Monday, March 2, 2009

Portrait process...

I've decided to show you the process in doing a pastel chalk portrait. These usually average about 8 hours to do. I don't work on it 8 hours in a row, of course. I may work on it for 2 minutes or 1 hour in a work session. Sometimes I walk by it and see something that needs change and pick up a chalk and spend 20 seconds on something. This one was done over the course of 3 weeks, working on it off and on.

Here I've just started the eyes and applying some of the skin color around them. You can see (maybe...the photo is kinda dark)  the drawing part of it...that's half the battle!


I work from the top down because the chalk dust falls downward and can get stuck on finished areas below it.

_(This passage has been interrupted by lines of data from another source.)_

(** * Apex Financial account-opening agent: a shallow embedding

    The development follows the two source files of the repository,
    [server/agent.py] (field validation, tool handlers, session store and
    the bounded agent loop) and [server/main.py] (the pydantic request
    models and the two HTTP endpoints).

    Conventions.
    - A Python [str] is a [string]; a character is a code point in the range
      U+0000..U+00FF.  The text constants of the source that use characters
      beyond that range are kept as their UTF-8 bytes: they are only ever
      concatenated and compared.
    - A Python value is None, a boolean, an integer or a string: the
      scalars of JSON without the floats.  A Python [dict] is a
      [gmap string PyVal]; dictionaries are not nested.
    - What the code reads from its environment is an explicit input: the
      current date, the replies of the chat-completion service, the strings
      [uuid.uuid4] returns and the draws of [random.choices].
    - A Python exception is a value of type [Exn]; code that can raise
      returns [Exn + A]. *)

From Stdlib Require Import ZArith Ascii String List Bool Lia.
From stdpp Require Import gmap strings list fin_maps pretty.
Import ListNotations.
Local Open Scope string_scope.

(** ** Python values and exceptions *)

Inductive PyVal :=
| PyNone
| PyBool (b : bool)
| PyInt (z : Z)
| PyStr (s : string).

Abbreviation dict := (gmap string PyVal).

Inductive Exn :=
| APIError (detail : string)        (* raised by the chat-completion client *)
| JSONDecodeError (detail : string) (* raised by json.loads *)
| KeyError (key : string)           (* d[key] on a missing key *)
| AttributeError (detail : string)  (* a method looked up on a value without it *)
| TypeError (detail : string).      (* subscript or call on a value of the wrong type *)

(** [str(x)], as an f-string formats a value. *)
Definition py_str (x : PyVal) : string :=
  match x with
  | PyNone => "None"
  | PyBool true => "True"
  | PyBool false => "False"
  | PyInt z => pretty z
  | PyStr s => s
  end.

(** Truthiness of a value, as [if x:] tests it. *)
Definition truthy (x : PyVal) : bool :=
  match x with
  | PyNone => false
  | PyBool b => b
  | PyInt z => negb (z =? 0)%Z
  | PyStr s => negb (String.eqb s "")
  end.

(** ** Strings *)

Module PyStr.

Definition code (c : ascii) : nat := nat_of_ascii c.

Definition between (lo hi : nat) (c : ascii) : bool :=
  (lo <=? code c)%nat && (code c <=? hi)%nat.

(** [str.isspace] on one character, which is also the class [\s] of [re]:
    TAB..CR, FS..US, space, NEL and NBSP. *)
Definition isspace (c : ascii) : bool :=
  between 9 13 c || between 28 32 c || (code c =? 133)%nat || (code c =? 160)%nat.

(** The class [\d]: the decimal digits. *)
Definition isdigit (c : ascii) : bool := between 48 57 c.

Definition islower (c : ascii) : bool := between 97 122 c.
Definition isupper (c : ascii) : bool := between 65 90 c.

Fixpoint lstrip (s : string) : string :=
  match s with
  | EmptyString => EmptyString
  | String c s' => if isspace c then lstrip s' else s
  end.

Fixpoint rstrip (s : string) : string :=
  match s with
  | EmptyString => EmptyString
  | String c s' =>
      match rstrip s' with
      | EmptyString => if isspace c then EmptyString else String c EmptyString
      | r => String c r
      end
  end.

(** [s.strip()] *)
Definition strip (s : string) : string := rstrip (lstrip s).

(** [s.upper()], character by character.  a-z and the accented lower-case
    letters move down by 32, the sharp s becomes SS; the micro sign and
    y-diaeresis, whose capitals lie beyond U+00FF, are left in place
    (neither form is an ASCII letter). *)
Definition upper_char (c : ascii) : string :=
  if islower c then String (ascii_of_nat (code c - 32)) EmptyString
  else if (code c =? 223)%nat then "SS"
  else if between 224 254 c && negb (code c =? 247)%nat
       then String (ascii_of_nat (code c - 32)) EmptyString
  else String c EmptyString.

Fixpoint upper (s : string) : string :=
  match s with
  | EmptyString => EmptyString
  | String c s' => upper_char c +:+ upper s'
  end.

Fixpoint filter (p : ascii -> bool) (s : string) : string :=
  match s with
  | EmptyString => EmptyString
  | String c s' => if p c then String c (filter p s') else filter p s'
  end.

(** [len(s)] *)
Definition len (s : string) : nat := String.length s.

(** [s.startswith(p)] *)
Definition startswith (s p : string) : bool := String.prefix p s.

(** [not s] for a string. *)
Definition is_empty (s : string) : bool :=
  match s with EmptyString => true | _ => false end.

(** [int(s)] on a string of decimal digits. *)
Fixpoint int_acc (acc : Z) (s : string) : Z :=
  match s with
  | EmptyString => acc
  | String c s' => int_acc (10 * acc + Z.of_nat (code c - 48)) s'
  end.
Definition int (s : string) : Z := int_acc 0 s.

(** The slice [s[i:i+n]]. *)
Definition slice (i n : nat) (s : string) : string := String.substring i n s.

End PyStr.

(** ** Regular expressions

  The patterns of the source are all of the form [^ body $] and are used
  through [re.match] for a yes/no answer, so language membership decides
  them; membership is computed with Brzozowski derivatives. *)

Module Re.

Inductive regex :=
| Void
| Eps
| Class (p : ascii -> bool)
| Seq (r1 r2 : regex)
| Alt (r1 r2 : regex)
| Star (r : regex).

(** [r+] and [r{n}] *)
Definition Plus (r : regex) : regex := Seq r (Star r).
Fixpoint Times (n : nat) (r : regex) : regex :=
  match n with
  | O => Eps
  | S n' => Seq r (Times n' r)
  end.
Definition Lit (c : ascii) : regex := Class (Ascii.eqb c).

Fixpoint nullable (r : regex) : bool :=
  match r with
  | Void => false
  | Eps => true
  | Class _ => false
  | Seq r1 r2 => nullable r1 && nullable r2
  | Alt r1 r2 => nullable r1 || nullable r2
  | Star _ => true
  end.

Fixpoint deriv (c : ascii) (r : regex) : regex :=
  match r with
  | Void => Void
  | Eps => Void
  | Class p => if p c then Eps else Void
  | Seq r1 r2 =>
      if nullable r1
      then Alt (Seq (deriv c r1) r2) (deriv c r2)
      else Seq (deriv c r1) r2
  | Alt r1 r2 => Alt (deriv c r1) (deriv c r2)
  | Star r' => Seq (deriv c r') (Star r')
  end.

Fixpoint fullmatch (r : regex) (s : string) : bool :=
  match s with
  | EmptyString => nullable r
  | String c s' => fullmatch (deriv c r) s'
  end.

(** The string without its final character when that is a line feed. *)
Fixpoint chomp (s : string) : option string :=
  match s with
  | EmptyString => None
  | String c EmptyString => if (PyStr.code c =? 10)%nat then Some EmptyString else None
  | String c s' => option_map (String c) (chomp s')
  end.

(** [re.match("^" body "$", s)] is not None: [$] matches at the end of
    the string and also just before a line feed that ends it. *)
Definition match_ (body : regex) (s : string) : bool :=
  fullmatch body s ||
  match chomp s with
  | Some s' => fullmatch body s'
  | None => false
  end.

(** [re.sub(r"\D", "", s)] *)
Definition sub_nondigits (s : string) : string := PyStr.filter PyStr.isdigit s.

(** The classes and patterns of the source. *)

(** [[a-zA-Z\s'-]] *)
Definition name_char (c : ascii) : bool :=
  PyStr.islower c || PyStr.isupper c || PyStr.isspace c ||
  (PyStr.code c =? 39)%nat || (PyStr.code c =? 45)%nat.

(** [[^\s@]] *)
Definition email_char (c : ascii) : bool :=
  negb (PyStr.isspace c || (PyStr.code c =? 64)%nat).

Definition digit : regex := Class PyStr.isdigit.

(** [^[a-zA-Z\s'-]+$] *)
Definition NAME : regex := Plus (Class name_char).

(** [^[^\s@]+@[^\s@]+\.[^\s@]+$] *)
Definition EMAIL : regex :=
  Seq (Plus (Class email_char))
    (Seq (Lit "@")
       (Seq (Plus (Class email_char))
          (Seq (Lit ".") (Plus (Class email_char))))).

(** [^\d{2}/\d{2}/\d{4}$] *)
Definition DATE_MDY : regex :=
  Seq (Times 2 digit) (Seq (Lit "/") (Seq (Times 2 digit) (Seq (Lit "/") (Times 4 digit)))).

(** [^\d{4}-\d{2}-\d{2}$] *)
Definition DATE_YMD : regex :=
  Seq (Times 4 digit) (Seq (Lit "-") (Seq (Times 2 digit) (Seq (Lit "-") (Times 2 digit)))).

(** [^\d{5}$] *)
Definition ZIP : regex := Times 5 digit.

End Re.

(** ** Dates *)

Module DateTime.

(** [datetime.date]: a day of the proleptic Gregorian calendar. *)
Record date := Date { year : Z; month : Z; day : Z }.

Definition is_leap (y : Z) : bool :=
  ((y mod 4 =? 0) && (negb (y mod 100 =? 0) || (y mod 400 =? 0)))%Z.

Definition days_in_month (y m : Z) : Z :=
  if (m =? 2)%Z then (if is_leap y then 29 else 28)%Z
  else if ((m =? 4) || (m =? 6) || (m =? 9) || (m =? 11))%Z then 30%Z
  else 31%Z.

(** The constructor [date(y, m, d)]; [None] stands for its ValueError. *)
Definition make_date (y m d : Z) : option date :=
  if ((1 <=? y) && (y <=? 9999) && (1 <=? m) && (m <=? 12) &&
      (1 <=? d) && (d <=? days_in_month y m))%Z
  then Some (Date y m d) else None.

Definition all_digits (s : string) : bool :=
  String.eqb (PyStr.filter PyStr.isdigit s) s.

(** [datetime.strptime(v, "%m/%d/%Y").date()] and
    [datetime.strptime(v, "%Y-%m-%d").date()] on the fixed-width inputs
    the guards in the source let through: two-digit month and day, a
    four-digit year, the separator in between.  [None] is ValueError,
    raised for a field out of range or a day the month does not have. *)
Definition strptime_mdY (v : string) : option date :=
  let mm := PyStr.slice 0 2 v in
  let dd := PyStr.slice 3 2 v in
  let yy := PyStr.slice 6 4 v in
  if (PyStr.len v =? 10)%nat && all_digits mm && all_digits dd && all_digits yy
     && String.eqb (PyStr.slice 2 1 v) "/" && String.eqb (PyStr.slice 5 1 v) "/"
  then make_date (PyStr.int yy) (PyStr.int mm) (PyStr.int dd)
  else None.

Definition strptime_Ymd (v : string) : option date :=
  let yy := PyStr.slice 0 4 v in
  let mm := PyStr.slice 5 2 v in
  let dd := PyStr.slice 8 2 v in
  if (PyStr.len v =? 10)%nat && all_digits mm && all_digits dd && all_digits yy
     && String.eqb (PyStr.slice 4 1 v) "-" && String.eqb (PyStr.slice 7 1 v) "-"
  then make_date (PyStr.int yy) (PyStr.int mm) (PyStr.int dd)
  else None.

(** [(a1, a2) < (b1, b2)] on pairs of integers. *)
Definition pair_ltb (a1 a2 b1 b2 : Z) : bool :=
  ((a1 <? b1) || ((a1 =? b1) && (a2 <? b2)))%Z.

(** [today.year - dob.year - ((today.month, today.day) < (dob.month, dob.day))] *)
Definition age (today dob : date) : Z :=
  (year today - year dob
   - (if pair_ltb (month today) (day today) (month dob) (day dob) then 1 else 0))%Z.

End DateTime.

(** ** server/agent.py *)

Module Agent.

Import DateTime.

(** The double quote, for the text constants that contain it. *)
Definition dq : string := String (ascii_of_nat 34) EmptyString.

I often work turning the picture sideways or upside down to keep the dust going where I want it to go. The skin is a mixture of about probably 6 or 7 colors.


I've just started work on the shirt and jacket. The face is pretty much done. At the end I did lighten some of the shadows in the face.

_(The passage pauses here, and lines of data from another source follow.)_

(** What a loop body that issues the writes [calls p] leaves in the
    trace when they all go through. *)
Definition entered_events (calls : product -> list request) (p : product)
  : list event :=
  Visited (p_id p) :: map written (calls p).

(** What a write does to one product, and to one list of variants. *)
Definition touch (r : request) (q : product) : product :=
  match r with
  | PutVariant i pr => set_variants (option_map (map (reprice_variant i pr)) (variants q)) q
  | PutProduct i b => if p_id q =? i then patch_product b q else q
  | GetProducts _ _ _ => q
  end.

Definition touch_variants (r : request) (vs : list variant) : list variant :=
  match r with
  | PutVariant i pr => map (reprice_variant i pr) vs
  | _ => vs
  end.

(** Two products with three variants: a round price, a settled price and
    one that is not a number. *)
Definition priced_catalog : list product :=
  [sample_product 3 "Bowl" None
     [sample_variant 31 "10" (Some 4) true; sample_variant 32 "4.00" (Some 1) true]
     "active";
   sample_product 6 "Leash" None [sample_variant 61 "n/a" None false] "active"].



(** ** What a run owes to the pages it is served *)

(** The writes the rule of each run decides on for a product as it was
    served. *)
Definition decided (op : operation) (p : product) : list request :=
  match op with
  | DescribeAll apply => write_requests (description_write apply) p
  | HideOutOfStock => write_requests hide_write p
  | Reprice percent => product_price_writes (factor_of percent) p
  end.

(** The computation is not left running and reads no page; what [g]
    retains of its events is [xs], or the start of [xs] when a call
    failed, with [rest] missing. *)
Definition yields {X A : Type} (g : event -> list X) (xs : list X) (m : task A)
  : Prop :=
  forall w,
    snd (m w) <> Running
    /\ exists evs rest,
         events (fst (m w)) = events w ++ evs
         /\ xs = flat_map g evs ++ rest
         /\ pages_served evs = []
         /\ ((forall e, snd (m w) <> Raised e) -> rest = []).

(** What [g] retains of the events is what [f] gives for the products
    of the pages served, in the order served; [rest] is what a failed call
    left undone. *)
Definition keeps_to_pages {X A : Type} (g : event -> list X)
  (f : product -> list X) (m : task A) : Prop :=
  forall w,
    exists evs rest,
      events (fst (m w)) = events w ++ evs
      /\ flat_map f (List.concat (pages_served evs)) = flat_map g evs ++ rest
      /\ ((forall e, snd (m w) <> Raised e) -> rest = []).


(** * Properties *)

(** ** Strings *)

Lemma ustring_eqb_eq (a b : ustring) : eqb a b = true <-> a = b.
Proof.
revert b; induction a as [|x a IH]; intros [|y b]; simpl;
  try (split; [discriminate | discriminate]); try tauto.
rewrite andb_true_iff, N.eqb_eq, IH.
split; [intros [-> ->]; reflexivity | intros H; inversion H; auto].
Qed.

Lemma ustring_eqb_refl (a : ustring) : eqb a a = true.
Proof. apply ustring_eqb_eq; reflexivity. Qed.

Lemma ustring_eqb_neq (a b : ustring) : eqb a b = false <-> a <> b.
Proof.
rewrite <- ustring_eqb_eq. destruct (eqb a b); split; congruence.
Qed.

Lemma trimStart_clean (s : ustring) : starts_clean (trimStart s).
Proof.
induction s as [|c s IH]; simpl; auto.
destruct (is_ws c) eqn:E; simpl; auto.
Qed.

Here I'm working on the clothing. Usually I have to mix colors to get the right color. The jacket was a mixture of 3 colors, and then the highlighting and shading.
_________________________________________________

Here is the final piece.***OOPS ! I forgot to photograph it before I put it in the frame with glass, so there are all kinds of REFLECTIONS the camera picked up,  that's what all those weird shapes are. I lugged this thing all over the house to find a place where there were no reflections...other that in pitch black... there were reflections everywhere. sorry.

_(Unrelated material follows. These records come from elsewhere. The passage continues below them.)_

(* ===== verification/Prelude.v ===== *)
(** Verification of OrbMQ, an MQTT 3.1.1 broker in Go.

    * The program

    A connection is read by [serve] (src/internal/server/server.go), which decodes
    packets (src/internal/protocol/) and dispatches them.  PUBLISH goes to the
    broker (src/internal/broker/broker.go), which updates the retained messages and
    asks the routing tree (src/internal/topic/) for the subscriptions that match; the
    server then puts the message on the send queue of a connected client (QoS 0,
    src/internal/client/) or on the delivery queue of its session (QoS 1,
    src/internal/session/), from which the goroutine of the connection takes
    deliveries one at a time.  Who may connect, publish and subscribe is a policy
    (src/internal/auth/).

    * The files

    - [Prelude]: bytes as [list Z], Go's integers as [Z] with explicit wrap-around
      ([u8], [u16], [u64]), errors and the [result] monad with its notations, the
      tactics of the development and lemmas on sums over maps.
    - [Topic] (topic/parse.go) filters and topic names; [Filters] their theorems.
    - [Tree] (topic/tree.go): the trie of subscriptions and its theorems.
    - [Wire] (protocol/packet.go, wire.go), [Encoder] (encoder.go), [Decoder]
      (decoder.go): packets, readers, validation, encoding and decoding.  A reader
      is the bytes to come and the error after them, behind the class [IoReader];
      [Codec] gives the law of readers (class [IoReaderSpec]) and the wire format, with
      what MQTT allows in it and what the decoder accepts, [CodecProofs] the theorems.
    - [Session] (session/queue.go, store.go): the store of sessions; the methods of
      a session are functions of type [method].  [SessionQueue] relates the queue of
      a session to an abstract queue, [SessionStore] is the invariant of the store,
      proved through the class [MethodOk], [SessionProofs] has the theorems.
    - [Broker] (broker/broker.go): subscriptions and retained messages.
    - [Delivery] (the end of server/server.go): the packets and templates made for
      subscribers.
    - [Auth] (auth/local.go, password.go), [AuthProofs]: policies, passwords.
    - [Client] (client/client.go): the send queue of a connection and its writer, as
      a transition system, with its theorems.
    - [Server] (server/server.go, security.go): the memory the goroutines share, a
      monad [action] of state and panics over it (nil pointers, channels closed twice,
      wait groups below zero), accounts of connections, checks of the policy, take-over,
      closing and expiry of sessions.  [Handlers]: delivery and
      the handler of every packet.  [Lifecycle]: [handleConn], [serve] and
      [consumeDeliveries] as a state machine per connection, and the whole server as
      a transition system ([System], [sys_event], [sys_exec], [sys_reachable]).
    - [ServerInv]: the invariant of the shared memory ([server_ok]) and that the
      handlers keep it; [Ownership]: that opening, closing and expiring sessions keep
      it; [SystemProofs]: the invariant of the whole system ([sys_ok]) and that every
      event keeps it.  [ServerTheorems], [PublishProofs], [HandlerProofs] (SUBSCRIBE)
      and [SecurityProofs] (authentication) have the theorems.  [Frames]: the classes
      [ServerFrame] and [SystemFrame] of relations that operations and events keep, so
      that what is never touched is proved once; [WriterWaits]: every running writer
      has a handler that will wait for it; [Consumers]: a stored session is paused only
      while its connection waits in the middle of SUBSCRIBE, and consumers are woken.
      [Shutdown]: accepting connections, and that a cancelled server ends.
    - [Triples]: triples on actions and the interface [Handling], what a proof about
      the packet handlers has to say about the operations they consist of.  [Will],
      when the will is published, and [Output], what a client receives, are proved
      against it.  [Durable]: that no message of QoS 1 is lost.
    - [Options]: [New] with its options and the servers they make.  [Start]: [Start]
      with its listener, all its goroutines and contexts, around the transition system.
    - [Pool] (topic/pool.go and the pools' users): the slices of subscriptions and the
      encode buffers that goroutines share, with their memory.
    - [TreeHeap] (topic/tree.go): the trie as nodes in memory that are changed in place,
      and a predicate [stands_for] that relates a pointer to a tree of [Tree].
      [Snapshots] (broker/broker.go): the broker as goroutines share it, one step per
      statement, with the mutexes, the atomic values, nodes and maps in memory, and
      the simulation ([implements]) by the operations of [Broker];
      [SnapshotTheorems] has the theorems.
    - [Writers] (protocol/encoder.go): the encoders on any [io.Writer], which may fail
      (classes [IoWriter] and [IoWriterSpec]).
    - [Address]: the functions of Go's library on addresses and paths that the
      configuration uses.  [Config] (config/): validation, strict YAML, security.
      [Main] (cmd/, observation/): what the commands compute and the log of
      [observation.Run].  [MainProofs] has their theorems.  [Commands]: both commands as
      processes, with the goroutine of the reports around [Start], signals, input,
      output and exit codes.

    * What the theorems show

    - Topics: filters are validated exactly ([ValidateTopicFilter_spec]), matching is
      MQTT's relation ([MatchFilter_spec]) and [CoversFilter] decides inclusion
      ([CoversFilter_decides]).  The trie refines a flat table
      ([Tree_refines_table]), routes to exactly the matching clients at their best
      QoS ([Match_best]), whatever the order Go ranges over maps ([addAll_order]).
    - Protocol: the decoder accepts exactly the wire format of MQTT 3.1.1 with one
      deviation, a will of QoS 3 ([DecodeWithLimit_exact]), refuses truncated and
      over-long packets, and reads back what the encoders write; the answers of the
      server are a prefix code.
    - Sessions: any sequence of operations keeps the accounts and limits of the store
      ([store_invariant]) and none panics or loops; the delivery queue refines an
      ordered queue with replays ([State_refines_queue], [reconnect_redelivers]); no
      wake-up is lost; sessions stay with their owner; expiry is exact.
    - Broker: accounts and limits of retained messages, exact refusal, exact fan-out.
      The concurrent broker is linearizable ([broker_linearizes]), trees and maps in use
      are never written ([snapshots_do_not_change]), every call returns
      ([broker_calls_return]), and a message to retain reaches a client that
      subscribes at the same time ([retained_message_not_missed]).
    - Encoders: on any writer they write a prefix of the encoding, all of it without an
      error ([encoders_on_writers]).
    - Delivery: patching the shared template equals encoding each packet
      ([template_patch_encodes]); the cache is invisible.
    - Authentication: no escalation through wildcards ([CanSubscribe_safe]), exact
      authentication, well-formed policies, password hashes round trip.

    - Client: the connection is written whole and in order ([writes_in_order]), and
      nobody waits for ever ([client_never_blocks]).
    - Server, for every reachable state: no event panics ([server_never_panics]); the
      routing tree is exactly the subscriptions of the stored sessions
      ([routes_follow_sessions]); a client id has one connection at most, with its
      owner's session ([one_connection_per_client]); a published message reaches
      exactly the sessions it should ([publishMessage_delivers]); no connection and
      no consumer is stuck ([no_connection_is_stuck], [blocked_consumer_wakes]); the
      limits on connections hold ([connection_limits_hold]); nobody gets in without
      permission ([connections_are_authorized], [authenticateConnect_exact]); SUBSCRIBE
      grants what a reference function of policy and limits says, and resumes the
      delivery whatever happened while it waited ([handleSubscribe_grants]).  A message
      of QoS 1 stays in its queue until its PUBACK or the end of the session
      ([no_message_lost]); the bytes on a connection are whole packets with CONNACK
      first ([output_conforms]).  Once the context is
      cancelled each connection makes at most eleven more steps, [wait] can return, and
      when it does no handler and no writer is left ([shutdown_completes]).  A
      will is published exactly when no DISCONNECT came ([will_unless_disconnect]).
    - Pools: sharing slices and buffers is not noticed ([pooled_publish_refines],
      [pooled_encode_refines]).
    - Start: any options that [Start] lets pass are safe ([started_options_are_safe]);
      [Start] closes and waits for all it began ([start_ends_what_it_began]); an
      accepted configuration can be run, in a state the theorems on the
      server are about ([accepted_config_starts]); the listener is on the configured
      address, and without authentication that is a loopback address
      ([unauthenticated_is_loopback]); YAML is
      strict ([loadYAML_strict]); the log adds up ([Run_adds_up]).
    - Commands: the broker command waits for all it began and exits with 0 only after a
      signal ([broker_command_ends]); the password command prints a hash that verifies,
      or fails with an error ([password_main_exact]).

    Findings are stated as theorems on what the code does:
    [decodeConnectFlags_will_qos_3] (the deviation of [DecodeWithLimit_exact]),
    [live_delivery_keeps_retain] (what [publishMessage] gives to the subscribers of the
    moment) and [keepAliveTimeout_short].

    * Bounds and fuel

    [encodeRemainingLength_loop] has fuel 4 and [encodedLengthSize_loop] fuel 10, one
    round per digit to base 128, enough for lengths below 128^4
    ([encodeRemainingLength_loop_varint], [encodedLengthSize_varint]); the loops of
    SUBSCRIBE and UNSUBSCRIBE have one round more than the bytes that arrive
    ([items_takes]); [Match] visits one level per round ([match_fuel]); an IPv6 address
    has at most eight groups, one per round of [parseIPv6_loop]; the search for
    an identifier has one round more than identifiers in use
    ([allocate_packetID_free]); copying and pruning a tree in memory goes no deeper
    than there are nodes ([stands_shallow]).  Go's [int] is [Z]: the quantities are bounded by
    configured limits that the invariants keep, far below 2^63.  [uint16], [uint64]
    and bytes wrap.  The theorems on sessions and on the server assume fewer than 2^64
    operations or events, so that epochs do not wrap.

    * Concurrency

    Operations of [Store] and [State] hold the mutex of the store for their whole body:
    each is one step, and the theorems hold for steps in any order.  Readers of the
    broker take no lock; [Snapshots] has its calls statement by statement, and shows
    that each is as good as one step, or two for [Publish] of a message to retain; the
    server calls it in one step.  In the server a step runs from one point where a
    goroutine waits or gives up a lock to the next.  Where something shared is touched
    after waiting for a write, the wait ends a step ([Lifecycle]): after CONNACK
    ([Welcoming]), in SUBSCRIBE, whose handler waits for its SUBACK while the delivery
    of the session is paused for everybody ([Subscribing]), and after a delivery of the
    consumer ([Sending]).  The other waits for a write come last in what they belong
    to, and their result is an argument.  What a handler does between two waits is one
    step, as if it kept others out of the store and the broker for that long; so is a
    call of [enqueue], whose two halves [Client] separates.  Steps of all goroutines
    interleave in any order, with any result of the network, any clock and any
    cancellation.

    * What is not modelled

    Sockets, TLS, timers, files and the YAML library: what they give is an argument
    ([listenFn], which [WithListener] sets, is an argument of [Start_begin]), and so are
    the value of the flag of the broker command and the signals of the operating system.  Log texts that carry no
    numbers. *)

From stdpp Require Export base gmap list strings numbers fin_maps.
From Stdlib Require Export ZArith Lia.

So that's it. I never spray my portraits afterward with a fixative. I have never found one that I have liked. They always seem to darken the picture somewhat and there's invariably the blob of fixative that flies out of the spray can and lands right in the center of the person's forehead and never dries. They need to be put behind glass anyway, but there are some tense moments twixt the completion of the work and it's final home behind the glass.